La barrera cuenta aperturas, no camiones

Las 07:10 en la puerta de la terminal. Con la barrera levantada, un camión con contenedor cruza el carril, y pegado a su parachoques entra un segundo camión: en el puesto no se para, la placa no se la lee nadie y la guía de remisión no se la pide nadie. Detrás de los dos, la barrera baja. El registro de la garita anota una entrada, un vehículo, una apertura. En el patio hay dos camiones, y papeles tiene uno solo.

6 cámaras en 4 sectores

Así se le pide

«Avíseme si pasan dos vehículos con una sola apertura de la barrera, o si la barrera se queda levantada más de un minuto.»

Ese segundo camión no existe en ningún papel. Cuando a la semana falta carga, el patio tiene que reconstruir la mañana entera a mano: horas de video, una planilla de balanza que no cuadra y una discusión con el transportista que nadie puede cerrar porque nadie tiene la placa. Y mientras tanto, ese mismo hueco sigue abierto todas las mañanas a la misma hora.

Se decide una vez

Se decide una vez, y ahí se fija todo: los carriles que se vigilan, cuántos vehículos pueden pasar por apertura, cuánto tiempo tolera que el brazo quede arriba y quién recibe el aviso.
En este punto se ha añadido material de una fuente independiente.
(** ** An example fold *)
Module FoldSample.
Definition minute (n : Z) : Time := n * MinuteNs.
Definition point (n : Z) (equity benchmark gross : float64) : CurvePrimitive := mkCurve (minute n) equity benchmark gross gross.
Definition trade : TradePrimitive :=
  mkTrade "t1" ["f1"] "f2" "BTC" "bull" (minute 1) (minute 3) (f_of_Z 500) (f_of_Z 12) (f_of_Z 2) (f_of_Z 10) (f_of_Z 100000).
Definition fill (id side : string) (n : Z) (notional : Z) : FillPrimitive := mkFillP id ("o-" +:+ id) "BTC" side (minute n) (f_of_Z notional) (f_of_Z 100000).
Definition rejected : NoFillPrimitive :=
  mkNoFill "simulated-no-fill-v1" "o-9" "ETH" "buy" (minute 1 + 5) (minute 2) (minute 3 - 1000000) "1.5" "3/2" "0" "100.25" "0x64"
    "" "backtest-execution-v3" "dataset" "simulated_no_fill_zero_trades" "zero_base_volume" "" "".
Definition fold : FoldPrimitives :=
  mkPrimitives (f_of_Z 1000) 3 3 [trade] [fill "f1" "buy" 1 500; fill "f2" "sell" 3 510] [rejected] [] []
    [point 1 (f_of_Z 1000) (f_of_Z 100) fzero; point 2 (f_of_Z 990) (f_of_Z 101) (f_of_ratio 1 2); point 4 (f_of_Z 1010) (f_of_Z 102) (f_of_ratio 1 4)]
    (f_of_ratio 1 4) (f_of_ratio 101 100).
Definition zero_metrics : FoldMetrics :=
  mkMetrics 0 0 0 0 false false ∅ ∅ fzero fzero fzero fzero fzero fzero fzero fzero fzero fzero fzero fzero ∅ ∅ ∅.
Definition metrics_of (r : res FoldMetrics) : FoldMetrics := match r with Ok m => m | _ => zero_metrics end.
Definition metrics : FoldMetrics := metrics_of (DeriveFoldMetrics fold).
Lemma fold_ok : DeriveFoldMetrics fold = Ok metrics.
Proof. vm_compute. reflexivity. Qed.
Definition any_order (i : nat) (A : Type) (m : gmap string A) : list (string * A) := map_to_list m.
Definition backwards (i : nat) (A : Type) (m : gmap string A) : list (string * A) := reverse (map_to_list m).
Definition requirements : SampleRequirements := mkRequirements 2 2 3 1 1.
End FoldSample.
Escrito queda así: dos vehículos cruzando el carril de entrada con una sola apertura, aviso a la garita con la cámara y la placa del segundo. De ahí en adelante corre en todas las puertas y en todos los turnos, sin que nadie tenga que acordarse. Cambia el horario, se cambia la regla.

Aperturas cuenta una barrera, no vehículos. Y una balanza no pesa camiones: pesa lo que se sube encima. Esa diferencia, que parece de detalle, es por donde se escapa media logística. Dos autos con un solo ticket en el parqueo. Un camión pegado a otro en la puerta de la terminal. Un volquete cargado que sale de la cantera por la vía de la izquierda porque en la balanza había fila y llegaba tarde. Ninguno de los tres se siente un ladrón. Nada más tenían apuro.
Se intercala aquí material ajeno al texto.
(* ===== verification/GoFloatRound.v ===== *)
(** * GoFloatRound: rounding does not cross a representable bound

    A binary64 product or conversion of an exact value at most [J / 2 ^ q] is
    itself at most [J / 2 ^ q], for bounds far below the precision. *)
From Stdlib Require Import SpecFloat Zpow_facts.
From stdpp Require Import base numbers list.
From S2P Require Import GoFloat GoTime.
Local Open Scope Z_scope.

Lemma digits_log2 m : Z.pos (digits2_pos m) = Z.log2 (Z.pos m) + 1.
Proof.
  induction m as [m IH|m IH|]; cbn [digits2_pos]; [| |done].
  - rewrite Pos2Z.inj_succ, IH, Pos2Z.inj_xI, Z.log2_succ_double by done. lia.
  - rewrite Pos2Z.inj_succ, IH, Pos2Z.inj_xO, Z.log2_double by done. lia.
Qed.

(** The record after shifting [m0] right by [k] bits. *)
Definition shifted (m0 k : Z) (r : shr_record) : Prop :=
  0 <= shr_m r /\ shr_m r * 2 ^ k <= m0 < (shr_m r + 1) * 2 ^ k /\
  (shr_m r * 2 ^ k = m0 -> shr_r r = false /\ shr_s r = false).
Lemma shifted_step m0 k r : 0 <= k -> shifted m0 k r -> shifted m0 (k + 1) (shr_1 r).
Proof.
  intros Hk (H1 & H2 & H3). rewrite <- (Z.add_0_r k) in H2 at 1. unfold shifted.
  assert (Hp : 2 ^ (k + 1) = 2 * 2 ^ k) by (rewrite Z.pow_add_r by lia; lia). rewrite Hp. rewrite Z.add_0_r in H2.
  pose proof (Z.pow_pos_nonneg 2 k ltac:(lia) Hk) as Hpos. set (p := 2 ^ k) in *. clearbody p.
  destruct r as [[|[m|m|]|m] b s]; cbn [shr_m shr_r shr_s shr_1] in *; try lia.
  all: rewrite ?(Pos2Z.inj_xI m), ?(Pos2Z.inj_xO m) in *; split_and!; try nia.
  all: intros E; try (destruct H3 as [-> ->]; [nia | done]); exfalso; nia.
Qed.
Lemma shifted_iter n m0 k r : 0 <= k -> shifted m0 k r -> shifted m0 (k + Z.pos n) (SpecFloat.iter_pos shr_1 n r).
Proof.
  revert k r. induction n as [n IH|n IH|]; intros k r Hk H; cbn [SpecFloat.iter_pos].
  - replace (k + Z.pos n~1) with (k + 1 + Z.pos n + Z.pos n) by lia. apply IH; [lia|]. apply IH; [lia|]. by apply shifted_step.
  - replace (k + Z.pos n~0) with (k + Z.pos n + Z.pos n) by lia. apply IH; [lia|]. by apply IH.
  - by apply shifted_step.
Qed.
(** The exponent after the shift of [shr_fexp]. *)
Definition shift_exp (m e : Z) : Z := Z.max e (fexp prec emax (Zdigits2 m + e)).
Lemma shr_fexp_spec m e : 0 <= m -> exists r, shr_fexp prec emax m e loc_Exact = (r, shift_exp m e) /\ shifted m (shift_exp m e - e) r.
Proof.
  intros Hm. assert (H0 : shifted m 0 (Build_shr_record m false false)) by (unfold shifted; cbn; split_and!; done || lia).
  unfold shr_fexp, shr. set (f := fexp prec emax (Zdigits2 m + e)). assert (Es : shift_exp m e = Z.max e f) by done. rewrite Es.
  cbn [shr_record_of_loc]. destruct (f - e) as [|n|n] eqn:En.
  - exists (Build_shr_record m false false). replace (Z.max e f) with e by lia. by rewrite Z.sub_diag.
  - eexists. split; [f_equal; lia|]. replace (Z.max e f - e) with (0 + Z.pos n) by lia. by apply shifted_iter.
  - exists (Build_shr_record m false false). replace (Z.max e f) with e by lia. by rewrite Z.sub_diag.
Qed.
Lemma round_up r m0 k : 0 <= k -> shifted m0 k r ->
  0 <= round_nearest_even (shr_m r) (loc_of_shr_record r) /\
  forall J, m0 <= J * 2 ^ k -> round_nearest_even (shr_m r) (loc_of_shr_record r) <= J.
Proof.
  intros Hk (H1 & H2 & H3). pose proof (Z.pow_pos_nonneg 2 k ltac:(lia) Hk) as Hp.
  assert (Hr : shr_m r <= round_nearest_even (shr_m r) (loc_of_shr_record r) <= shr_m r + 1 /\
    (shr_r r = false /\ shr_s r = false -> round_nearest_even (shr_m r) (loc_of_shr_record r) = shr_m r)).
  { destruct r as [m [] []]; cbn in *; try destruct (Z.even m); split; try lia; intros [? ?]; done. }
  destruct Hr as [Hr1 Hr2]. split; [lia|]. intros J HJ. set (p := 2 ^ k) in *. clearbody p.
  destruct (Z.eq_dec (shr_m r * p) m0) as [E|E]; [rewrite Hr2 by auto; nia | nia].
Qed.

(** The value is not negative and at most [J / 2 ^ q]. *)
Definition at_most (x : float64) (J q : Z) : Prop :=
  match x with S754_zero _ => True | S754_finite false m e => e <= - q /\ Z.pos m * 2 ^ q <= J * 2 ^ (- e) | _ => False end.
Lemma log2_below m e J q b : 0 < m -> 0 <= q -> e <= - q -> m * 2 ^ q <= J * 2 ^ (- e) -> J < 2 ^ (b + q) -> 0 <= b ->
  Z.log2 m + 1 + e <= b.
Proof.
  intros Hm Hq He H HJ Hb. assert (m * 2 ^ q < 2 ^ (b + q) * 2 ^ (- e)).
  { pose proof (Z.pow_pos_nonneg 2 (- e)). nia. }
  assert (Hlt : m < 2 ^ (b - e)).
  { rewrite Z.pow_add_r in H0 by lia. replace (b - e) with (b + - e) by lia. rewrite (Z.pow_add_r 2 b (- e)) by lia.
    pose proof (Z.pow_pos_nonneg 2 q). nia. }
  apply Z.log2_lt_pow2 in Hlt; lia.
Qed.
Lemma shift_exp_below m e J q b : 0 <= m -> 0 <= q -> e <= - q -> m * 2 ^ q <= J * 2 ^ (- e) -> J < 2 ^ (b + q) -> 0 <= b <= 53 - q ->
  -1074 + 0 <= - q -> e <= shift_exp m e <= - q.
Proof.
  intros Hm Hq He H HJ Hb Hq2. unfold shift_exp, fexp, SpecFloat.emin. change (3 - emax - prec) with (-1074). change prec with 53.
  destruct m as [|m|m]; [cbn; lia | | lia].
  cbn [Zdigits2]. rewrite digits_log2. pose proof (log2_below (Z.pos m) e J q b). lia.
Qed.
Lemma scale_le m k e e' J q : 0 <= q -> k = e' - e -> 0 <= k -> e' <= - q ->
  m * 2 ^ q <= J * 2 ^ (- e) -> m <= J * 2 ^ (- e' - q) * 2 ^ k.
Proof.
  intros Hq -> Hk He' H. rewrite <- Z.mul_assoc, <- Z.pow_add_r by lia. replace (- e' - q + (e' - e)) with (- e - q) by lia.
  replace (- e) with (- e - q + q) in H by lia. rewrite Z.pow_add_r in H by lia.
  pose proof (Z.pow_pos_nonneg 2 q). nia.
Qed.
Theorem round_at_most m e J q b : 0 < m -> 0 <= q <= 53 -> e <= - q -> m * 2 ^ q <= J * 2 ^ (- e) -> J < 2 ^ (b + q) -> 0 <= b <= 53 - q ->
  at_most (binary_round_aux prec emax false m e loc_Exact) J q.
Proof.
  intros Hm Hq He H HJ Hb. unfold binary_round_aux.
  destruct (shr_fexp_spec m e ltac:(lia)) as (r & -> & Hr). set (e1 := shift_exp m e) in *.
  pose proof (shift_exp_below m e J q b ltac:(lia) ltac:(lia) He H HJ Hb ltac:(lia)) as He1. fold e1 in He1.
  destruct (round_up r m (e1 - e) ltac:(lia) Hr) as [G0 G1]. set (m1 := round_nearest_even _ _) in *.
  specialize (G1 (J * 2 ^ (- e1 - q)) ltac:(eapply scale_le; eauto; lia)).
  assert (H1 : m1 * 2 ^ q <= J * 2 ^ (- e1)).
  { replace (- e1) with (- e1 - q + q) by lia. rewrite (Z.pow_add_r 2 (- e1 - q)) by lia. pose proof (Z.pow_pos_nonneg 2 q). nia. }
  destruct (shr_fexp_spec m1 e1 G0) as (r2 & -> & Hr2). set (e2 := shift_exp m1 e1) in *.
  pose proof (shift_exp_below m1 e1 J q b ltac:(lia) ltac:(lia) ltac:(lia) H1 HJ Hb ltac:(lia)) as He2. fold e2 in He2.
  destruct Hr2 as (K1 & K2 & _). assert (H2 : shr_m r2 <= J * 2 ^ (- e2 - q)).
  { pose proof (scale_le m1 (e2 - e1) e1 e2 J q ltac:(lia) eq_refl ltac:(lia) ltac:(lia) H1). pose proof (Z.pow_pos_nonneg 2 (e2 - e1)). nia. }
  destruct (shr_m r2) as [|m2|m2] eqn:Em; [done | | lia].
  rewrite (proj2 (Z.leb_le _ _)) by (change (emax - prec) with 971; lia). cbn. split; [lia|].
  replace (- e2) with (- e2 - q + q) by lia. rewrite (Z.pow_add_r 2 (- e2 - q)) by lia. pose proof (Z.pow_pos_nonneg 2 q). nia.
Qed.

(** ** Small integers and their fractions *)
Lemma iter_xO m d : Z.pos (Pos.iter xO m d) = Z.pos m * 2 ^ Z.pos d.
Proof.
  induction d as [|d IH] using Pos.peano_ind; [cbn; lia|].
  rewrite Pos.iter_succ, Pos2Z.inj_xO, IH, Pos2Z.inj_succ, Z.pow_succ_r by done. lia.
Qed.
Lemma f_of_Z_at_most K : 0 <= K < 2 ^ 20 -> at_most (f_of_Z K) K 0.
Proof.
  intros HK. unfold f_of_Z, binary_normalize. destruct K as [|K|K]; [done | | lia].
  unfold binary_round, shl_align. rewrite Z.add_0_r. set (f := fexp _ _ _).
  assert (Hf : -53 <= f <= 0).
  { unfold f, fexp, SpecFloat.emin. change (3 - emax - prec) with (-1074). change prec with 53. rewrite digits_log2.
    pose proof (Z.log2_nonneg (Z.pos K)). pose proof (proj1 (Z.log2_lt_pow2 (Z.pos K) 20 ltac:(lia)) ltac:(lia)). lia. }
  rewrite Z.sub_0_r. destruct f as [|f'|f'] eqn:Ef; [| lia |].
  - apply (round_at_most _ _ _ _ 20); lia.
  - apply (round_at_most _ _ _ _ 20); try lia. rewrite iter_xO, Z.pow_0_r, Z.mul_1_r. done.
Qed.
Lemma fmul_at_most mp ep y K J q b : at_most y K 0 -> 0 <= q <= 53 -> ep <= - q -> Z.pos mp * K * 2 ^ q <= J * 2 ^ (- ep) ->
  0 <= K -> J < 2 ^ (b + q) -> 0 <= b <= 53 - q -> at_most (fmul (S754_finite false mp ep) y) J q.
Proof.
  intros Hy Hq Hep H HK HJ Hb. destruct y as [s|s| |[] my ey]; try done. cbn in Hy. destruct Hy as [He Hy].
  unfold fmul, SFmul. cbn [xorb]. eapply round_at_most; try done; [lia|].
  rewrite Z.pow_0_r, Z.mul_1_r in Hy.
  replace (- (ep + ey)) with (- ep + - ey) by lia. rewrite Z.pow_add_r, Pos2Z.inj_mul by lia.
  pose proof (Z.pow_pos_nonneg 2 (- ey)). pose proof (Z.pow_pos_nonneg 2 q). set (a := 2 ^ (- ey)) in *. set (c := 2 ^ q) in *.
  set (d := 2 ^ (- ep)) in *. transitivity (Z.pos mp * (K * a) * c); [nia|].
  replace (Z.pos mp * (K * a) * c) with (Z.pos mp * K * c * a) by lia. rewrite (Z.mul_assoc J d a). apply Z.mul_le_mono_nonneg_r; lia.
Qed.
(** A number of at most [J / 2 ^ q] truncates to at most [J / 2 ^ q]. *)
Lemma trunc_at_most x J q : 0 <= q -> 0 <= J -> at_most x J q -> 0 <= f_trunc x <= J / 2 ^ q.
Proof.
  intros Hq HJ H. pose proof (Z.pow_pos_nonneg 2 q ltac:(lia) Hq) as Hp. destruct x as [s|s| |[] m e]; try done; cbn.
  - split; [lia|]. by apply Z.div_pos.
  - destruct H as [He H]. destruct (Z.leb_spec 0 e).
    + assert (e = 0) as -> by lia. assert (q = 0) as -> by lia. rewrite Z.div_1_r. cbn in *. lia.
    + pose proof (Z.pow_pos_nonneg 2 (- e) ltac:(lia) ltac:(lia)) as He'. split; [apply Z.div_pos; lia|].
      apply Z.div_le_lower_bound; [lia|].
      pose proof (Z.mul_div_le (Z.pos m) (2 ^ (- e)) He'). set (d := Z.pos m / 2 ^ (- e)) in *. nia.
Qed.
El problema es que el papeleo le cree a la máquina. El control de accesos apunta una apertura y da por hecho que pasó un vehículo. La planilla de pesajes apunta los camiones que se pararon, no los que salieron. Cuando a fin de mes las cifras no cuadran, no hay manera de saber si falta material, si falta un pesaje o si sobra un camión, porque desde una hoja de cálculo los tres agujeros se parecen mucho. Y la garita no lo puede arreglar mirando más. Quien está ahí atiende el intercomunicador, sella guías, contesta el teléfono y levanta la barrera, y en el segundo exacto en que pasa el segundo camión está de espaldas firmando un papel. No es que no mire: es que no se puede mirar y trabajar a la vez, y eso no lo arregla ni un cartel ni una circular.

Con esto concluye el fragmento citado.